More specifically, they occur in areas such as Jewells Swamp, De Freitas Wetland, Wallarah wetland, Budgewoi wetlands, Botany Swamps at Eastlakes, La Perouse, Porters Creek, Deep Creek Warringah, Kurnell lagoons, Bundeena, Marley Lagoons at Marley Beach, Wyong Golf Course, Tuggerah Oxbow, Bateau Bay, Iluka Lagoon, Everglades Lagoon, Wyrrabalong National Park, Dee Why Lagoon, Lachlan Swamps, Centennial Park, and Coomaditchy Lagoon.

==Ecology==
Vegetation include sedges and aquatic plants such as, Eleocharis sphacelata, Baumea juncea, Baumea rubiginosa, Baumea articulata, Gahnia sieberiana, Ludwigia peploides and Persicaria sp.
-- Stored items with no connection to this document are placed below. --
(** * The POMOP music player (www/modules/music.js)

    A shallow embedding of the [MusicPlayer] class: the playlist, the play
    cursor, shuffle and repeat modes, persistence to [localStorage] and the
    events the player hands to its subscribers.

    The host environment (the [Audio] element, [localStorage], [FileReader],
    [JSON], [Date.now] and [Math.random]) is not part of the module; it is
    modelled by small records and by explicit inputs of the operations.
    JavaScript numbers are IEEE-754 doubles and are modelled by Rocq's
    primitive binary64 floats. *)

From Stdlib Require Import ZArith Floats Ascii String List Lia.
From stdpp Require Import base option list gmap strings.

Set Warnings "-register-all".
Local Open Scope string_scope.
Local Open Scope list_scope.
Local Open Scope Z_scope.

(** ** JavaScript values used by the module *)

Module JS.

Definition number := float.

(** [x === y] on numbers: IEEE equality ([NaN] differs from itself,
    [+0 === -0]). *)
Definition strict_eq (x y : number) : bool := PrimFloat.eqb x y.

(** [x > y] on numbers. *)
Definition gt (x y : number) : bool := PrimFloat.ltb y x.

(** [x <= y] on numbers. *)
Definition le (x y : number) : bool := PrimFloat.leb x y.

(** Truthiness of a string: every string but the empty one. *)
Definition truthy_string (s : string) : bool := negb (String.eqb s "").

(** Truthiness of a property that holds a string or is [undefined]. *)
Definition truthy (o : option string) : bool :=
  match o with
  | Some s => truthy_string s
  | None => false
  end.

(** Truthiness of a number: neither zero nor [NaN]. *)
Definition truthy_number (x : number) : bool :=
  PrimFloat.eqb x x && negb (PrimFloat.eqb x 0%float).
(** * Zentro backend: booking engine, consultant directory and category registry

    A shallow embedding of the Mongoose models (Booking, Consultant,
    Category: schemas, validators and pre-save hooks) and of the Express
    route handlers that write them, with the properties of the booking
    subsystem proved or refuted on that embedding.

    Conventions of the embedding.
    - An ObjectId is a [nat]; a collection is a [gmap nat] of documents.
    - A JavaScript [Date] is the number of milliseconds it holds, a [Z];
      the clock ([new Date()]) is an argument [now] of every handler.
    - A JavaScript [Number] that the code computes by [/] is a [Number]:
      an exact rational or [NaN]. The rounding of IEEE doubles is left out.
    - Strings are [string]s of bytes; [length], [toUpperCase],
      [toLowerCase] and [trim] are those of ASCII text. On other text the
      case mappings of JavaScript change more letters and may lengthen the
      string; what is stated of them here is stated of ASCII text.
    - A Mongoose document in memory carries its current values, the values
      it was loaded with (change tracking, [isModified], [isNew]) and the
      property [_original] that two of the hooks read.
    - [save()] is: schema validation, then the pre-save hooks in the order
      of their registration, then the write. Validation runs the validators
      of every path of the document, of the paths that were loaded from the
      store as of those that were assigned: a stored booking is validated
      again, against the clock of that moment, on every later save.
    - An exception that leaves a handler goes to the error middleware,
      which is not part of these sources: the outcome [Thrown]. *)

From Stdlib Require Import ZArith QArith Qround String Ascii List Lia.
From stdpp Require Import base gmap strings list fin_maps sorting.

Open Scope Z_scope.

(** ** JavaScript values the handlers compute with *)

Module JS.

(** The result of an arithmetic division: a rational, or [NaN] for [0/0]
    and for arithmetic on [undefined]. *)
Inductive Number :=
| Num (q : Q)
| NaN.

(** [sum + x] inside [reduce], where [x] may be [undefined]. *)
Definition add (acc : Number) (x : option Z) : Number :=
  match acc, x with
  | Num q, Some z => Num (q + inject_Z z)
  | _, _ => NaN
  end.

(** [a / n] for a count [n >= 0]: [0/0] is [NaN], [a/0] is an infinity
    which no caller reaches with [a <> 0]; both are [NaN] here. *)
Definition div (a : Number) (n : Z) : Number :=
  match a with
  | Num q => if n =? 0 then NaN else Num (q / inject_Z n)
  | NaN => NaN
  end.

(** Truthiness of an optional string: [undefined] and the empty string are falsy. *)
Definition truthy_str (s : option string) : bool :=
  match s with
  | Some s => negb (String.eqb s EmptyString)
  | None => false
  end.

(** Truthiness of an optional number: [undefined] and [0] are falsy. *)
Definition truthy_num (n : option Z) : bool :=
  match n with
  | Some n => negb (n =? 0)
  | None => false
  end.

Definition code (c : ascii) : Z := Z.of_N (N_of_ascii c).
Definition chr (n : Z) : ascii := ascii_of_N (Z.to_N n).

Definition is_digit (c : ascii) : bool := (48 <=? code c) && (code c <=? 57).
Definition digit_val (c : ascii) : Z := code c - 48.
Definition digit_char (n : Z) : ascii := chr (48 + n).

Definition upper_char (c : ascii) : ascii :=
  if (97 <=? code c) && (code c <=? 122) then chr (code c - 32) else c.
Definition lower_char (c : ascii) : ascii :=
  if (65 <=? code c) && (code c <=? 90) then chr (code c + 32) else c.

(** [toUpperCase] and [toLowerCase] on ASCII text: the letters [a-z] and
    [A-Z] are mapped, every other byte is kept. *)
Fixpoint toUpperCase (s : string) : string :=
  match s with
  | EmptyString => EmptyString
  | String c s' => String (upper_char c) (toUpperCase s')
  end.

Fixpoint toLowerCase (s : string) : string :=
  match s with
  | EmptyString => EmptyString
  | String c s' => String (lower_char c) (toLowerCase s')
  end.

(** [s.charAt(0)]: the first character as a string, the empty string when there is
    none; [s.slice(1)]: the rest. *)
Definition charAt0 (s : string) : string :=
  match s with
  | EmptyString => EmptyString
  | String c _ => String c EmptyString
  end.

Definition slice1 (s : string) : string :=
  match s with
  | EmptyString => EmptyString
  | String _ s' => s'
  end.

(** White space removed by [trim]: space, tab, line feed, vertical tab,
    form feed, carriage return. *)
Definition is_space (c : ascii) : bool :=
  (code c =? 32) || ((9 <=? code c) && (code c <=? 13)).

Fixpoint trimStart (s : string) : string :=
  match s with
  | EmptyString => EmptyString
  | String c s' => if is_space c then trimStart s' else s
  end.

Definition trim (s : string) : string :=
  String.rev (trimStart (String.rev (trimStart s))).

(** *** Clock strings and the [Date] arithmetic of the end-time hook *)

(** The regular expression [/^([01]?[0-9]|2[0-3]):[0-5][0-9]$/] of the
    schema and of the request validators. *)
Definition is_minute (m1 m2 : ascii) : bool :=
  is_digit m1 && (digit_val m1 <=? 5) && is_digit m2.

Definition is_colon (c : ascii) : bool := code c =? 58.

Definition is_hour (h1 h2 : ascii) : bool :=
  (is_digit h1 && (digit_val h1 <=? 1) && is_digit h2)
  || ((digit_val h1 =? 2) && is_digit h2 && (digit_val h2 <=? 3)).

Definition matches_time (s : string) : bool :=
  match s with
  | String h (String c (String m1 (String m2 EmptyString))) =>
      is_digit h && is_colon c && is_minute m1 m2
  | String h1 (String h2 (String c (String m1 (String m2 EmptyString)))) =>
      is_hour h1 h2 && is_colon c && is_minute m1 m2
  | _ => false
  end.

(** [new Date(`2000-01-01T${t}:00`)] on the strings the schema admits, in
    milliseconds after local midnight of that day. The date-time format
    wants two digits for the hour: ["09:30"] is a time, ["9:30"] gives an
    invalid date ([None]). *)
Definition Date_2000_01_01T (t : string) : option Z :=
  match t with
  | String h1 (String h2 (String c (String m1 (String m2 EmptyString)))) =>
      if matches_time t
      then Some (((10 * digit_val h1 + digit_val h2) * 60
                  + (10 * digit_val m1 + digit_val m2)) * 60000)
      else None
  | _ => None
  end.

Definition two_digits (n : Z) : string :=
  String (digit_char (n / 10)) (String (digit_char (n mod 10)) EmptyString).
(** * Box Audit: session data model, normalisation and history

    A shallow embedding of [js/data.js] (location normaliser, quantity
    parser, session normalisation, undo/redo history, loading and
    saving) and of the core actions of the application script
    (switchBox, addItem, deleteItem, saveEditedItem, toggleBoxComplete,
    setSecondaryLocation, saveSecondaryLocation, the Enter handler,
    search, CSV export, init), followed by the properties proved about
    them.

    Conventions of the embedding.
    - A JavaScript string is a list of ASCII code units ([str]).  Case
      mapping, [trim] and the regular-expression classes are those of
      JavaScript restricted to ASCII text; the Unicode case mappings and
      Unicode white space are outside the model.
    - [null] is [None]; a value that is "a string or null" is an
      [option str].
    - A Number that holds a quantity or a parsed box number is a
      non-negative integer-valued IEEE double or [Infinity]
      ([Number.t]); rounding to 53 significant bits is written out.
    - The [boxes] object is an association list in enumeration order. *)

From Stdlib Require Import List Ascii String NArith ZArith Bool Lia Arith Permutation.
Import ListNotations.

Set Implicit Arguments.

(* ================================================================== *)
(** * Characters and strings *)

Abbreviation str := (list ascii) (only parsing).

Definition lit (s : string) : str := list_ascii_of_string s.
Coercion lit : string >-> list.

Definition code (c : ascii) : N := N_of_ascii c.

(** [\d] *)
Definition is_digit (c : ascii) : bool :=
  (48 <=? code c)%N && (code c <=? 57)%N.

(** [\s] and the characters removed by [trim], on ASCII:
    TAB, LF, VT, FF, CR and SPACE. *)
Definition is_space (c : ascii) : bool :=
  ((9 <=? code c)%N && (code c <=? 13)%N) || (code c =? 32)%N.

Definition is_lower (c : ascii) : bool :=
  (97 <=? code c)%N && (code c <=? 122)%N.

Definition is_upper (c : ascii) : bool :=
  (65 <=? code c)%N && (code c <=? 90)%N.

(** [[A-Za-z]] *)
Definition is_alpha (c : ascii) : bool := is_upper c || is_lower c.

Definition upper_char (c : ascii) : ascii :=
  if is_lower c then ascii_of_N (code c - 32) else c.

Definition lower_char (c : ascii) : ascii :=
  if is_upper c then ascii_of_N (code c + 32) else c.

Definition toUpperCase (s : str) : str := map upper_char s.
Definition toLowerCase (s : str) : str := map lower_char s.

Fixpoint dropWhile (p : ascii -> bool) (s : str) : str :=
  match s with
  | c :: r => if p c then dropWhile p r else s
  | [] => []
  end.

Fixpoint takeWhile (p : ascii -> bool) (s : str) : str :=
  match s with
  | c :: r => if p c then c :: takeWhile p r else []
  | [] => []
  end.

Definition trimStart (s : str) : str := dropWhile is_space s.
Definition trimEnd (s : str) : str := rev (dropWhile is_space (rev s)).
Definition trim (s : str) : str := trimEnd (trimStart s).

Definition str_eqb (a b : str) : bool :=
  if list_eq_dec ascii_dec a b then true else false.

(** JavaScript truthiness of a value that is a string or null. *)
Definition truthy (v : option str) : bool :=
  match v with
  | Some (_ :: _) => true
  | _ => false
  end.

(** [v || null] on a string-or-null value. *)
Definition or_null (v : option str) : option str :=
  if truthy v then v else None.

(** The property name under which a key value is stored: [obj[null]]
    addresses the property ["null"]. *)
Definition propKey (k : option str) : str :=
  match k with
  | Some s => s
  | None => lit "null"
  end.

(** [String.prototype.padStart(n, '0')] *)
Definition padStart0 (n : nat) (s : str) : str :=
  repeat "0"%char (n - List.length s) ++ s.

(* ================================================================== *)
(** * Numbers *)

Module Number.

(** The Numbers that occur: non-negative integers that are doubles,
    and [Infinity]. *)
Inductive t : Type :=
| Fin (n : N)
| Infinity.

Definition eqb (a b : t) : bool :=
  match a, b with
  | Fin x, Fin y => (x =? y)%N
  | Infinity, Infinity => true
  | _, _ => false
  end.

(** Rounding of a non-negative mathematical integer to the nearest
    double, ties to even; [2^1024] and above overflow. *)
Definition round (n : N) : t :=
  if (n <? 2 ^ 53)%N then Fin n
  else
    let e := (N.log2 n - 52)%N in
    let q := N.shiftr n e in
    let r := (n - N.shiftl q e)%N in
    let half := (2 ^ (e - 1))%N in
    let q' := if (r <? half)%N then q
              else if (half <? r)%N then (q + 1)%N
              else if N.even q then q else (q + 1)%N in
    let v := N.shiftl q' e in
    if (2 ^ 1024 <=? v)%N then Infinity else Fin v.

(** [a + b] *)
Definition add (a b : t) : t :=
  match a, b with
  | Fin x, Fin y => round (x + y)
  | _, _ => Infinity
  end.

(** Truthiness of a Number: zero is falsy. *)
Definition truthy (a : t) : bool :=
  match a with
  | Fin 0 => false
  | _ => true
  end.

Definition digit_char (d : N) : ascii := ascii_of_N (48 + d).

Definition digit_val (c : ascii) : N := (code c - 48)%N.

(** Decimal digits of a natural number, most significant first. *)
Fixpoint digits_fuel (fuel : nat) (n : N) (acc : str) : str :=
  match fuel with
  | O => acc
  | S f =>
      let acc' := digit_char (n mod 10) :: acc in
      if (n <? 10)%N then acc' else digits_fuel f (n / 10) acc'
  end.

Definition decimal (n : N) : str :=
  digits_fuel (S (N.to_nat (N.log2 n))) n [].

(** Value of a run of decimal digits. *)
Definition step (acc : N) (c : ascii) : N := (acc * 10 + digit_val c)%N.

Definition value (ds : str) : N := fold_left step ds 0%N.

(** [parseInt(ds, 10)] on a non-empty run of decimal digits.  (For more
    than 20 significant digits ECMAScript lets an implementation
    replace the digits after the 20th by zeros; the exact value is
    taken here.) *)
Definition parseInt (ds : str) : t := round (value ds).

(** ** Number::toString, radix 10

    For a double [v] the standard picks integers [n], [k], [s] with
    [k >= 1], [10^(k-1) <= s < 10^k], [s * 10^(n-k)] rounding to [v] and
    [k] as small as possible (closest [s] when several).  Below [2^53]
    every integer is a double, so the digits are the decimal expansion
    itself; that case is taken directly. *)

Definition dist (a b : N) : N := if (a <? b)%N then (b - a)%N else (a - b)%N.

(** Candidates [(s, p)], meaning [s * 10^p], with [k] digits. *)
Definition candidates (v : N) (d k : N) : list (N * N) :=
  let p := (d - k)%N in
  let s := (v / 10 ^ p)%N in
  let c1 := [(s, p)] in
  let c2 := if (s + 1 <? 10 ^ k)%N then [((s + 1)%N, p)] else [] in
  let c3 := if (k =? 1)%N then [(1%N, d)] else [] in
  filter (fun c => eqb (round (fst c * 10 ^ snd c)) (Fin v)) (c1 ++ c2 ++ c3).

Definition better (v : N) (a b : N * N) : N * N :=
  let da := dist (fst a * 10 ^ snd a) v in
  let db := dist (fst b * 10 ^ snd b) v in
  if (db <? da)%N then b
  else if (da <? db)%N then a
  else if N.even (fst a) then a else b.
(** X2: [find_phone] returns [None] exactly when no phone of the record
    has the value asked for; otherwise it returns a phone of the record
    with that value. *)
Theorem find_phone_spec (r : ContactRecord) (q : pystr) :
  (find_phone r q = None
   <-> forall ph, In ph (phones r) -> value ph <> q)
  /\ (find_phone r q = Some {| value := q |}
      <-> exists ph, In ph (phones r) /\ value ph = q)
  /\ (forall ph,
        find_phone r q = Some ph -> value ph = q /\ In ph (phones r)).
Proof.
  assert (S3 : forall ph,
             find_phone r q = Some ph -> value ph = q /\ In ph (phones r)).
  { intros ph F; destruct (find_phone_some r q ph F) as [-> Hin].
    split; [reflexivity | exact Hin]. }
  assert (S1 : find_phone r q = None
               <-> forall ph, In ph (phones r) -> value ph <> q).
  { unfold find_phone; split.
    - intros F ph Hin E.
      pose proof (find_none _ _ F ph Hin) as N; cbv beta in N.
      rewrite E, pystr_eqb_refl in N; discriminate.
    - intros H.
      destruct (find (fun phone => pystr_eqb (value phone) q) (phones r))
        eqn:F; [|reflexivity].
      apply find_some in F; destruct F as [Hin E].
      apply pystr_eqb_eq in E; elim (H f Hin E). }
  split; [exact S1|]; split; [|exact S3].
  split.
  - intros F; exists {| value := q |}; destruct (S3 _ F); auto.
  - intros [ph [Hin E]].
    destruct (find_phone r q) as [f|] eqn:F.
    + destruct (find_phone_some r q f F) as [-> _]; reflexivity.
    + elim (proj1 S1 eq_refl ph Hin E).
Qed.


Lemma Record_init_ok (nm : pystr) :
  Name_init nm = Ok (Field_init nm) ->
  Record_init nm = Ok {| name := {| value := nm |}; phones := [] |}.
Proof. intros H; unfold Record_init; rewrite H; reflexivity. Qed.

Lemma Record_init_raise (nm : pystr) :
  Name_init nm = Raise ValueError -> Record_init nm = Raise ValueError.
Proof. intros H; unfold Record_init; rewrite H; reflexivity. Qed.

Lemma valid_phone_iff (p : pystr) :
  valid_phone p <-> Phone_init p = Ok (Field_init p).
Proof. unfold valid_phone; symmetry; apply Phone_init_ok_iff. Qed.

Lemma valid_name_iff (nm : pystr) :
  valid_name nm <-> Name_init nm = Ok (Field_init nm).
Proof. unfold valid_name; symmetry; apply Name_init_ok_iff. Qed.

(** X3: a record is valid from its construction on: [Record] succeeds
    exactly on the names that are not blank and gives a valid record
    with that name and no phone; [add_phone] succeeds exactly on the
    strings of ten digits, and keeps a valid record valid. *)
Theorem record_valid_kept :
  (forall nm r,
      Record_init nm = Ok r ->
      record_valid r /\ r = {| name := {| value := nm |}; phones := [] |})
  /\ (forall nm, (exists r, Record_init nm = Ok r) <-> valid_name nm)
  /\ (forall nm, Record_init nm = Raise ValueError <-> ~ valid_name nm)
  /\ (forall r p r',
        record_valid r -> add_phone r p = Ok r' -> record_valid r')
  /\ (forall r p, (exists r', add_phone r p = Ok r') <-> valid_phone p)
  /\ (forall r p, add_phone r p = Raise ValueError <-> ~ valid_phone p).
Proof.
  split; [|split; [|split; [|split; [|split]]]].
  - intros nm r H; destruct (Name_init_cases nm) as [E|E].
    + rewrite (Record_init_ok nm E) in H; injection H as <-.
      split; [|reflexivity]; split; [|constructor].
      apply valid_name_iff; exact E.
    + rewrite (Record_init_raise nm E) in H; discriminate.
  - intros nm; rewrite valid_name_iff; split.
    + intros [r H]; destruct (Name_init_cases nm) as [E|E]; [exact E|].
      rewrite (Record_init_raise nm E) in H; discriminate.
    + intros E; eexists; apply Record_init_ok; exact E.
  - intros nm; rewrite valid_name_iff; split.
    + intros H E; rewrite (Record_init_ok nm E) in H; discriminate.
    + intros H; destruct (Name_init_cases nm) as [E|E]; [contradiction|].
      apply Record_init_raise; exact E.
  - intros r p r' [Vn Vp] H.
    destruct (add_phone_inv r r' p H) as [E ->]; split; cbn [name phones].
    + exact Vn.
    + apply Forall_app; split; [exact Vp|].
      constructor; [apply valid_phone_iff; exact E | constructor].
  - intros r p; rewrite valid_phone_iff; split.
    + intros [r' H]; apply (add_phone_inv r r' p H).
    + intros E; eexists; apply add_phone_ok; exact E.
  - intros r p; rewrite valid_phone_iff; split.
    + intros H E; rewrite (add_phone_ok r p E) in H; discriminate.
    + intros H; destruct (Phone_init_cases p) as [E|E]; [contradiction|].
      apply add_phone_raise; exact E.
Qed.

(** ** Rendering *)

Lemma occurs_in_refl (s : pystr) : occurs_in s s.
Proof. exists [], []; rewrite app_nil_r; reflexivity. Qed.

Lemma occurs_in_app_l (sub a b : pystr) : occurs_in sub a -> occurs_in sub (a ++ b).
Proof.
  intros [pre [post ->]]; exists pre, (post ++ b).
  rewrite <- !app_assoc; reflexivity.
Qed.

Lemma occurs_in_app_r (sub a b : pystr) : occurs_in sub b -> occurs_in sub (a ++ b).
Proof.
  intros [pre [post ->]]; exists (a ++ pre), post.
  rewrite <- !app_assoc; reflexivity.
Qed.

Lemma join_cons (sep p : pystr) (q : pystr) (rest : list pystr) :
  join sep (p :: q :: rest) = p ++ sep ++ join sep (q :: rest).
Proof. reflexivity. Qed.

(** Every part occurs in the joined string. *)
Lemma join_occurs (sep p : pystr) (parts : list pystr) :
  In p parts -> occurs_in p (join sep parts).
Proof.
  induction parts as [|a [|b parts] IH]; intros Hin.
  - destruct Hin.
  - destruct Hin as [->|[]]; apply occurs_in_refl.
  - rewrite join_cons; destruct Hin as [->|Hin].
    + apply occurs_in_app_l, occurs_in_refl.
    + apply occurs_in_app_r, occurs_in_app_r, IH; exact Hin.
Qed.

Lemma join_snoc (sep p : pystr) (q : pystr) (parts : list pystr) :
  join sep ((q :: parts) ++ [p]) = join sep (q :: parts) ++ sep ++ p.
Proof.
  revert q; induction parts as [|a parts IH]; intros q; [reflexivity|].
  change ((q :: a :: parts) ++ [p]) with (q :: ((a :: parts) ++ [p])).
  cbn [app]; rewrite !join_cons.
  change (a :: parts ++ [p]) with ((a :: parts) ++ [p]).
  rewrite IH, <- !app_assoc; reflexivity.
Qed.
There are some areas of open water specifically where drainage circumstances have been modified, and as well as spots of emerging tree species such as Melaleuca quinquenervia.

Non-aquatic plant species include:

- Banksia robur
- Callistemon citrinus
- Casuarina glauca
- Cladium procerum
- Cycnogeton procerum
- Eleocharis sphacelata
- Empodisma minus
- Gahnia clarkei
- Gleichenia dicarpa
- Goodenia paniculata
- Hakea teretifolia
- Hypolepis muelleri
- Lepironia articulata
- Leptocarpus tenax
- Leptospermum juniperinum
- Lomandra longifolia
- Melaleuca linariifolia
- Melaleuca nodosa
- Melaleuca styphelioides
- Persicaria decipiens
- Philydrum lanuginosum
- Phragmites australis
- Pteridium esculentum
- Restio tetraphyllus
- Schoenus brevifolius
- Typha orientalis
- Villarsia exaltata
- Viminaria juncea
- Xanthorrhoea resinifera

Faunal species include the Australasian bittern, wallum froglet, green and golden bell frog, Myotis macropus and Myotis adversus.

==Threats==
The wetlands have been widely cleared for recreational objectives. Moreover, remnants of the wetlands are endangered with illegal dumping that include industrial and residential waste, stolen vehicle dumping, sand extraction and clearing for urban development. Oher threats are urban runoffs connected with vicinity to urban and agricultural areas, and weed invasion of plants like Cortaderia selloana, Ludwigia peruviana, Salvinia molesta and Eichhornia crassipes, including animals like the introduction of deer. The Scientific Committee has opined that the wetlands are likely to become extinct.